I just want to finish this bacon sandwich.
And without slopping ketchup over the keyboard.
(You think that's messy? Well you should have seen the Basher Beach Hut,
earlier tonight.)
There's nothing worse than coming ashore and smelling the welcoming
charcoal and singed meat fumes from the Barbecue – and then finding out
the b*st*rds that lit it have eaten all the food. OK I'm not pissed, but 2
bottles of beer on an empty stomach are a bit much for me. Who cares? Such
a great day today.
We'll get on to the windsurfing in a minute. But first, we had one of
'those' conversations.
Some armchair-sailing t**ser, who hangs around my beach hut, was a student
back in the 1970s (unlike the rest of them – students now, and very
hungry...Like Gannets, they are.) and he said that the problem with the
wind recently was that we're all trapped in a 'Marxist sphere of
conciousness'.
All I'd said was that it was surprising there were so few people out
sailing tonight. And he said Karl Marx would understand this. (His name is
Dylan, by the way. No. really.)
And Dylan reckons that nobody was out sailing because most
windsurfers are trapped in a Marxist 'sphere of conciousness'.
(OK. Maybe it was Lenin, or Chairman Mao?) Anyway, the idea is that you get
so set in your ways that you can't think beyond your current values or
aspirations – or even your current routine. With windsurfing, after a
period of no wind, you actually don't believe it will ever be windy again.
So you are not prepared for when the wind finally arrives.
Which was certainly true today. I sent out loads of texts before I
launched, mid-afternoon today. 'It's gonna be windy.' I said, 'Get your
arse down here...' '6m weather etc' But no. Not much response. (This might
have something to do with the fact that the wind over the last couple of
days has died at 5pm).
You could actually track the wind today as it headed our way down the
English Channel. I was only worried that, for the south east, it would
arrive after dark. And, indeed, it's still blowing here now, at 1am.
When the clouds started to thin in Brighton this afternoon, the upwind
Worthing weathersite was logging 20mph gusts – so work was put on hold
for the day.
I launched with a 7.8 on the 'Hyperdermic' first, just to make sure I
got a sail. Half an hour later I got worried about my dentists' bills.

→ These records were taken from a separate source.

(* ===== verification/SysPath.v ===== *)
(** * gensyss.pl, trapasm.S, trap.c, syscall.c: a system call from end to end

    The stub a program calls, the trap it takes, the kernel's routine and the
    way back, as one function call of the program.  The processor's state is
    a [core] of Asm, the kernel's a [kst]; the two are related by the segment
    table, the trap frame on the kernel stack, which is [p->tf], and the
    memory of the process. *)

From S2P Require Import Perl Gensyss Systable.
From S2P Require Import Prelude CString Kalloc Layout Mmu Ide Bio Fs Pipe File Spinlock Proc Syscall Sysproc Trap Asm.

(** The stub generated for system call [n], around its trap. *)
Definition stub (n : Z) : list instr := [Movl_imm n EAX].
Definition stub_ret : list instr := [Retl].

(** The memory of process [p] in the core and in the kernel's state. *)
Definition same_memory (K : kst) (p : proc) (s : core) : Prop :=
  forall x, p_mem p <= x < p_mem p + p_sz p -> ram s x = kmem K x.

(** The processor runs process [i], which is [p], in user mode. *)
Record in_user (ts : Z) (K : kst) (i : nat) (p : proc) (s : core) : Prop := {
  iu_cur : cur K = Some i;
  iu_proc : procs K !! i = Some p;
  iu_seg : running ts (Some p) s;
  iu_cs : sr s CS = 27;
  iu_ss : sr s SS = 35;
  iu_regs : ranged s;
  iu_mem : same_memory K p s }.

(** The processor is about to leave the kernel for process [i]. *)
Record in_kernel (ts : Z) (K : kst) (i : nat) (p : proc) (v : core) : Prop := {
  ik_proc : procs K !! i = Some p;
  ik_seg : running ts (Some p) v;
  ik_cs : sr v CS = 8;
  ik_ss : sr v SS = 16;
  ik_esp : gr v ESP = p_kstack p + KSTACKSIZE - 72;
  ik_frame : read_frame (ram v) (p_kstack p + KSTACKSIZE - 68) = p_tf p;
  ik_mem : same_memory K p v }.

(** The process has a page for its kernel stack, apart from its memory. *)
Definition has_stack (p : proc) : Prop :=
  0 <= p_kstack p < u32_mod - KSTACKSIZE /\
  (p_mem p + p_sz p <= p_kstack p \/ p_kstack p + KSTACKSIZE <= p_mem p).

(** The user stack segment begins at the memory of the process. *)
Lemma user_base ts p s : running ts (Some p) s -> sr s SS = 35 -> 0 <= p_mem p < u32_mod -> base s SS = p_mem p.
Proof.
  intros [Hc Hg] Hs Hm. unfold base. rewrite Hc, Hg, Hs. change (Z.to_nat (Z.shiftr 35 3)) with 4%nat.
  unfold gdt_of. cbn [app lookup list_lookup]. by apply seg_base_SEG.
Qed.

(** What trap makes of a system call whose routine returns. *)
Lemma trap_syscall_ret (syscalls : list (option (M kst Z))) dump c port f n (h : M kst Z) K i p r K2 p2 kb :
  cur K = Some i -> procs K !! i = Some p -> p_killed p = 0 -> trapno f = T_SYSCALL ->
  s32 (eax f) = n -> 0 <= n -> syscalls !! Z.to_nat n = Some (Some h) ->
  h (set_procs (<[i := set_p_tf f p]> (procs K)) K) = Ret r K2 ->
  cur K2 = Some i -> procs K2 !! i = Some p2 -> p_killed p2 = 0 ->
  trap syscalls dump c f port (Machine K kb) =
  Ret tt (Machine (set_procs (<[i := set_p_tf (set_eax (u32 r) (p_tf p2)) p2]> (procs K2)) K2) kb).
Proof.
  intros Hc Hp Hk Hn He H0 Hs Hh Hc2 Hp2 Hk2. unfold trap. rewrite Hn, Z.eqb_refl.
  apply (kern_ret _ (Machine K kb)). cbn [mk]. unfold trap_syscall.
  rewrite (bind_ret _ _ _ _ _ (cproc_ret K i p Hc Hp)). rewrite Hk. change (ctrue 0) with false. cbv iota.
  rewrite (bind_ret _ _ _ _ _ (updcp_ret (set_p_tf f) K i p Hc Hp)).
  set (K1 := set_procs _ K) in *.
  assert (Hp1 : procs K1 !! i = Some (set_p_tf f p)) by (apply list_lookup_insert_eq; by eapply lookup_lt_Some).
  set (p3 := set_p_tf (set_eax (u32 r) (p_tf p2)) p2). set (K3 := set_procs (<[i := p3]> (procs K2)) K2).
  assert (E : syscall syscalls K1 = Ret tt K3).
  { unfold syscall. rewrite (bind_ret _ _ _ _ _ (cproc_ret K1 i _ Hc Hp1)). cbv zeta. cbn [p_tf set_p_tf]. rewrite He.
    rewrite (proj2 (Z.leb_le 0 n) H0), Hs. rewrite (bind_ret _ _ _ _ _ Hh). by rewrite (updcp_ret _ K2 i p2). }
  rewrite (bind_ret _ _ _ _ _ E).
  assert (Hp3 : procs K3 !! i = Some p3) by (apply list_lookup_insert_eq; by eapply lookup_lt_Some).
  rewrite (bind_ret _ _ _ _ _ (cproc_ret K3 i _ Hc2 Hp3)). change (p_killed p3) with (p_killed p2). by rewrite Hk2.
Qed.

(** Back in the program, at the end of its stub: [f] is the frame but for %eax. *)
Lemma stub_returns ts K i p v s n r c o :
  in_kernel ts K i p v -> has_stack p -> p_tf p = set_eax r (frame_of s n c o) ->
  sr s CS = 27 -> sr s SS = 35 -> word (gr s ESP) -> 0 <= p_mem p -> p_mem p + p_sz p < u32_mod -> gr s ESP + 4 <= p_sz p ->
  let w := run stub_ret (run after_trap v) in
  pc w = load32 (kmem K) (p_mem p + gr s ESP) /\ gr w ESP = gr s ESP + 4 /\ gr w EAX = r /\
  (forall x, x <> EAX -> x <> ESP -> gr w x = gr s x) /\ (forall x, x <> FS -> x <> GS -> sr w x = sr s x) /\
  fl w = fl s /\ ram w = ram v /\ running ts (Some p) w.
Proof.
  intros [Hp Hg Hcs Hss He Hf Hm] [Hst _] Htf Uc Us Ue M0 M1 M2. rewrite Htf in Hf.
  assert (HK : 4096 <= p_kstack p + KSTACKSIZE < u32_mod) by (unfold KSTACKSIZE, PAGE in *; lia).
  destruct (user_exit ts (Some p) (p_kstack p + KSTACKSIZE - 68) _ v Hg Hss Hcs ltac:(lia) ltac:(lia) ltac:(lia) Hf) as (R & Re & Rs & Rm & Rg).
  { simpl. by rewrite Uc. }
  generalize dependent (run after_trap v). intros w R Re Rs Rm Rg.
  destruct R as (R1 & R2 & R3 & R4 & R5 & R6 & R7 & R8 & R9 & R10 & R11 & R12).
  cbn [eax ebx ecx edx esi edi ebp esp tf_es tf_ds tf_cs tf_ss tf_eflags eip set_eax frame_of] in R1, R2, R3, R4, R5, R6, R7, R8, R9, R10, R11, R12, Re, Rs. unfold word in Ue.
  assert (Hb : lin w SS (gr w ESP) = p_mem p + gr s ESP).
  { unfold lin. rewrite (user_base ts p w Rg), Re by (congruence || lia). apply u32_small. lia. }
  assert (Ht : top w = load32 (kmem K) (p_mem p + gr s ESP)).
  { unfold top. rewrite Hb, Rm. apply load32_ext. intros x Hx. apply Hm. lia. }
  cbv zeta. change (run stub_ret w) with (set_pc (top w) (drop4 w)). rewrite Ht. split_and!; try done.
  - change (gr (drop4 w) ESP = gr s ESP + 4). rewrite drop4_esp; rewrite Re; lia.
  - intros x Ha Hx. change (gr (drop4 w) x = gr s x). rewrite gr_drop4 by done. by destruct x.
  - intros x Hx Hx'. change (sr w x = sr s x). by destruct x; try congruence.
Qed.

(** An argument the program pushed, as argint reads it. *)
Lemma argint_user K i p f s k :
  cur K = Some i -> procs K !! i = Some p -> same_memory K p s -> esp f = gr s ESP -> word (gr s ESP) ->
  0 <= k < 16 -> gr s ESP + 8 + 4 * k <= p_sz p -> p_sz p < u32_mod ->
  let K1 := set_procs (<[i := set_p_tf f p]> (procs K)) K in
  argint k K1 = Ret (Some (s32 (load32 (ram s) (p_mem p + gr s ESP + 4 + 4 * k)))) K1.
Proof.
  intros Hc Hp Hm He Hw Hk Hz Hz' K1. unfold word in Hw.
  assert (Hp1 : procs K1 !! i = Some (set_p_tf f p)) by (apply list_lookup_insert_eq; by eapply lookup_lt_Some).
  unfold argint. rewrite (bind_ret _ _ _ _ _ (cproc_ret K1 i _ Hc Hp1)).
  rewrite (bind_ret _ _ _ _ _ (eq_refl : get K1 = Ret K1 K1)). unfold ret, fetchint. cbn [p_tf set_p_tf p_sz p_mem].
  rewrite He, (u32_small (gr s ESP + 4 + 4 * k)), (u32_small (gr s ESP + 4 + 4 * k + 4)) by lia.
  rewrite (proj2 (Z.leb_gt _ _)), (proj2 (Z.ltb_ge _ _)) by lia. cbn [orb]. change (kmem K1) with (kmem K). do 3 f_equal.
  rewrite (load32_ext (ram s)); [f_equal; lia|]. intros x Hx. symmetry. apply Hm. lia.
Qed.


(** getpid, with its number and the table made from user.h.in, called by
    process 1. *)
Definition demo_kst : kst :=
  Kst (FlSt (FsSt (Bst [] [] (Hist ∅ []) true [] None None 3 false [] Null Null (MemTrans [] true 0) 0) []) [] ∅ []) (fun _ => 0) [demo_proc]
      None 2 100 (Some 0%nat) 0 [] 0.
Definition demo_table : list (option (M kst Z)) := syscalls (fun _ => None) (fun _ => None) 4096 [] true 0.

Lemma demo_table_getpid : sys_number user_calls (txt "getpid") = Some 19 /\ demo_table !! 19%nat = Some (Some sys_getpid).
Proof. apply (syscalls_dispatch (fun _ => None) (fun _ => None) 4096 [] true 0 18 (own_call "int " "getpid") sys_getpid); reflexivity. Qed.

Definition demo_call : core := run (vector 1049000 48 ++ alltraps 1050000 1049100) (interrupt demo_gate None 204800 (set_pc 66 (run (stub 19) demo_core))).
Definition demo_return : core := set_ram (store32 (204732 + 28) 1 (ram demo_call)) (drop4 demo_call).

Changing down to a 6 metre I took out the JP Freestyle 101 which was great
until about 5.30pm, when we got the pre-high tide lull.
Back to the beach hut for a cup of tea and further texts ("No , it's not
over yet..." OK. Please yourselves. I'm having a BBQ at the beach Hut
though...")
Then the wind came back– but I went for a 7m, assuming the wind
would ease as the sun went down (In fact it increased, should have stuck
with the 6m).
What happened next is fairly typical for anyone who hasn't been able to
work their kit properly for for a while.
I was out the back off Brighton, between the piers, and pumping hard down a
wave, when my boom disintegrated. One side sheered at the mast jaws. Then
the back end twisted and broke – and suddenly I had nothing left attached
to my sail, except the front end of the boom on the port side, which was
still clamped to the mast.
The wind was SW which is onshore here – so I managed to float
ashore, flying the rig with one hand on the mast and the other along the
foot. It took a good 20 minutes to reach the beach.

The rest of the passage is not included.